### WHAT IS REQUIRED
Look at the entries below and restate word for word the lines from the first through the one that has "started with when".

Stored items
========================================

(** In a search tree whose nodes satisfy [key == hash(value)], and for a
    target that is not stored, the loop ends with the value of the first
    node above the target as [best_match], or with the [best_match] it
    started with when no key is above.  The loop is entered with
    [best_match_key] infinite, or with a [best_match] whose hash is above
    every key of the subtree still to visit. *)
Lemma walk_successor target t bm bk :
  search_tree t -> consistent t -> ~ In target (keys t) ->
  (bk = None \/
   exists b, bm = Some b /\ bk = Some (hash b) /\
             Forall (fun k => k < hash b) (keys t)) ->
  walk target t bm bk =
  inr (match successor target t with Some p => Some (fst p) | None => bm end).
Proof.
  revert bm bk. induction t as [x k l r IHl IHr] using SubTree_child_ind.
  intros bm bk. rewrite search_tree_Node, consistent_Node, keys_Node.
  rewrite in_app_iff. simpl In.
  intros (Hl & Sl & Hr & Sr) (Cl & Ck & Cr) Nin Acc.
  rewrite successor_Node. simpl walk.
  destruct (k =? target) eqn:E; [apply Z.eqb_eq in E; tauto|].
  apply Z.eqb_neq in E.
  destruct (k >? target) eqn:G.
  - assert (Hc : closer k target bk = true).
    { destruct Acc as [->|(b & _ & -> & Hb)]; [reflexivity|].
      rewrite Forall_app, Forall_cons_iff in Hb. simpl. lia. }
    rewrite Hc. simpl hash_opt. replace (target <? k) with true by lia.
    destruct l as [l'|]; cbn [on_child onodes] in *; [|reflexivity].
    rewrite IHl; auto.
    + fold (successor target l'). destruct (successor target l'); reflexivity.
    + right. exists x. subst k. auto.
  - replace (target <? k) with false by lia.
    rewrite find_below
      by (eapply Forall_impl; [|exact Hl]; simpl; intros; lia).
    destruct r as [r'|]; cbn [on_child onodes] in *; [|reflexivity].
    rewrite IHr; auto.
    destruct Acc as [->|(b & -> & -> & Hb)]; [auto|].
    right. exists b. rewrite Forall_app, Forall_cons_iff in Hb.
    intuition auto.
Qed.

(** ** [find_best_match] on a ring *)

(** An exact match wins: in a search tree the value stored under the key of
    the lookup value is returned. *)
Lemma find_best_match_exact t v x :
  search_tree t -> In (x, hash v) (nodes t) ->
  find_best_match (Ring (Some t)) v = Some x.
Proof.
  intros St Hin. unfold find_best_match. cbn [head].
  rewrite (walk_exact _ _ x); auto.
Qed.

(** With [key == hash(value)] at every node, a stored value is its own
    best match. *)
Lemma find_best_match_self t v :
  search_tree t -> consistent t -> In v (iter t) ->
  find_best_match (Ring (Some t)) v = Some v.
Proof.
  intros St Ct Hin. apply find_best_match_exact; [exact St|].
  rewrite iter_nodes in Hin. apply in_map_iff in Hin.
  destruct Hin as ([x k] & E & Hin). simpl in E. subst x.
  unfold consistent in Ct. rewrite Forall_forall in Ct.
  specialize (Ct _ Hin). simpl in Ct. subst k. exact Hin.
Qed.

(** The successor rule as the code has it: the value of the first node above
    the key is returned when that value is true in a condition. *)
Lemma find_best_match_successor t v x k :
  search_tree t -> consistent t -> ~ In (hash v) (keys t) ->
  successor (hash v) t = Some (x, k) -> truth x = true ->
  find_best_match (Ring (Some t)) v = Some x.
Proof.
  intros St Ct Nin Succ Tx. unfold find_best_match. cbn [head].
  rewrite walk_successor by auto. rewrite Succ. simpl. rewrite Tx.
  reflexivity.
Qed.

(** When that value is false in a condition ([0], an empty string, ...), the
    test [if best_match:] fails and the minimum is returned instead. *)
Lemma find_best_match_falsy_successor t v x k :
  search_tree t -> consistent t -> ~ In (hash v) (keys t) ->
  successor (hash v) t = Some (x, k) -> truth x = false ->
  find_best_match (Ring (Some t)) v =
  Some (_find_minimum_subtree_child_value t).
Proof.
  intros St Ct Nin Succ Tx. unfold find_best_match. cbn [head].
  rewrite walk_successor by auto. rewrite Succ. simpl. rewrite Tx.
  reflexivity.
Qed.

(** ** Values added to an empty ring *)

Lemma StronglySorted_map_hash (l : list V) :
  StronglySorted Z.lt (map hash l) ->
  StronglySorted (fun a b => hash a < hash b) l.
Proof.
  induction l as [|a l IH]; simpl; intros S; [constructor|].
  inversion S as [|? ? Sl Ha]; subst. constructor; [auto|].
  rewrite Forall_forall in Ha |- *. intros b Hb.
  apply Ha, in_map, Hb.
Qed.

Lemma add_nodes_invariant vs : forall t,
  search_tree t -> consistent t -> NoDup (map hash vs) ->
  (forall v, In v vs -> ~ In (hash v) (keys t)) ->
  exists t',
    head (fold_left add_node vs (Ring (Some t))) = Some t' /\
    search_tree t' /\ consistent t' /\
    Permutation (nodes t') (map (fun v => (v, hash v)) vs ++ nodes t).
Proof.
  induction vs as [|v vs IH]; intros t St Ct Nd Fresh.
  - exists t. simpl. auto.
  - simpl in Nd. inversion Nd as [|? ? Hv Nd']; subst.
    simpl fold_left. unfold add_node at 2. cbn [head].
    destruct (IH (add_child t v)) as (t' & Eh & St' & Ct' & Pt').
    + apply add_child_search_tree, St.
    + apply add_child_consistent, Ct.
    + exact Nd'.
    + intros w Hw Hin. unfold keys in Hin. apply in_map_iff in Hin.
      destruct Hin as (p & Ep & Hp).
      apply add_child_nodes_in in Hp. destruct Hp as [Hp| ->].
      * apply (Fresh w (or_intror Hw)). rewrite <- Ep.
        apply in_map, Hp.
      * simpl in Ep. apply Hv. rewrite Ep. apply in_map, Hw.
    + exists t'. repeat split; auto.
      rewrite Pt'. simpl map.
      rewrite (add_child_fresh t v) by (apply Fresh; left; reflexivity).
      symmetry. apply Permutation_middle.
Qed.

(** X22. Order preservation for one value or more: values with pairwise
    distinct keys, added in any order to an empty ring, are iterated in
    strictly increasing order of their keys. *)
Theorem add_nodes_sorted v vs :
  NoDup (map hash (v :: vs)) ->
  exists l,
    ring_iter (fold_left add_node (v :: vs) (ConsistentHashRing_init None))
      = Ok l /\
    Permutation l (v :: vs) /\
    StronglySorted (fun a b => hash a < hash b) l.
Proof.
  intros Nd. simpl in Nd. inversion Nd as [|? ? Hv Nd']; subst.
  simpl fold_left. unfold add_node at 2. cbn [head].
  destruct (add_nodes_invariant vs (SubTree_init v)) as (t' & Eh & St & Ct & Pt).
  - apply SubTree_init_search_tree.
  - apply SubTree_init_consistent.
  - exact Nd'.
  - simpl. intros w Hw [E|[]]. apply Hv. rewrite E. apply in_map, Hw.
  - exists (iter t'). unfold ring_iter. rewrite Eh. simpl.
    split; [reflexivity|]. split.
    + rewrite iter_nodes.
      apply (Permutation_map fst) in Pt. rewrite Pt.
      rewrite map_app, map_map. simpl. rewrite map_id.
      symmetry. apply Permutation_cons_append.
    + apply StronglySorted_map_hash. rewrite <- consistent_keys by exact Ct.
      apply search_tree_sorted, St.
Qed.

(** ** Removal at a node with two children *)

(** What [remove_value] does at a node whose key matches and which has both
    children: the value becomes the minimum of the right subtree, that value
    is removed from the right subtree, the left subtree is untouched, and the
    [key] attribute stays as it was. *)
Lemma remove_value_two_children x k l' r' v :
  hash v = k ->
  remove_value (Node x k (Some l') (Some r')) v =
  Some (Node (_find_minimum_subtree_child_value r') k (Some l')
          (remove_value r' (_find_minimum_subtree_child_value r'))).
Proof. intros E. simpl. rewrite E, Z.eqb_refl. reflexivity. Qed.

(** A value whose key is not stored is not removed: the node is returned
    as it was. *)
Lemma remove_value_absent t v :
  ~ In (hash v) (keys t) -> remove_value t v = Some t.
Proof.
  induction t as [x k l r IHl IHr] using SubTree_child_ind.
  rewrite keys_Node, in_app_iff. simpl In. intros N. simpl remove_value.
  destruct (hash v =? k) eqn:E; [apply Z.eqb_eq in E; symmetry in E; tauto|].
  destruct l as [l'|], r as [r'|]; cbn [on_child] in *;
    rewrite ?okeys_Some in N;
    try rewrite IHl by tauto; try rewrite IHr by tauto; reflexivity.
Qed.

(** ** Rings built by [add_node] alone *)

Lemma add_nodes_well_formed vs : forall (r : ConsistentHashRing),
  (forall t, head r = Some t -> search_tree t /\ consistent t) ->
  forall t, head (fold_left add_node vs r) = Some t ->
            search_tree t /\ consistent t.
Proof.
  induction vs as [|v vs IH]; intros r Hr; [exact Hr|].
  simpl fold_left. apply IH. intros t. unfold add_node.
  destruct (head r) as [h|]; cbn [head]; intros [= <-].
  - destruct (Hr h eq_refl) as [S C].
    split; [apply add_child_search_tree, S | apply add_child_consistent, C].
  - split; [apply SubTree_init_search_tree | apply SubTree_init_consistent].
Qed.

Lemma sorted_NoDup (ks : list Z) : StronglySorted Z.lt ks -> NoDup ks.
Proof.
  induction 1 as [|a ks S IH Ha]; constructor; [|exact IH].
  intros Hin. rewrite Forall_forall in Ha. specialize (Ha a Hin). lia.
Qed.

========================================

### EXERCISE RESPONSE
(** In a search tree whose nodes satisfy [key == hash(value)], and for a
    target that is not stored, the loop ends with the value of the first
    node above the target as [best_match], or with the [best_match] it
    started with when no key is above.  The loop is entered with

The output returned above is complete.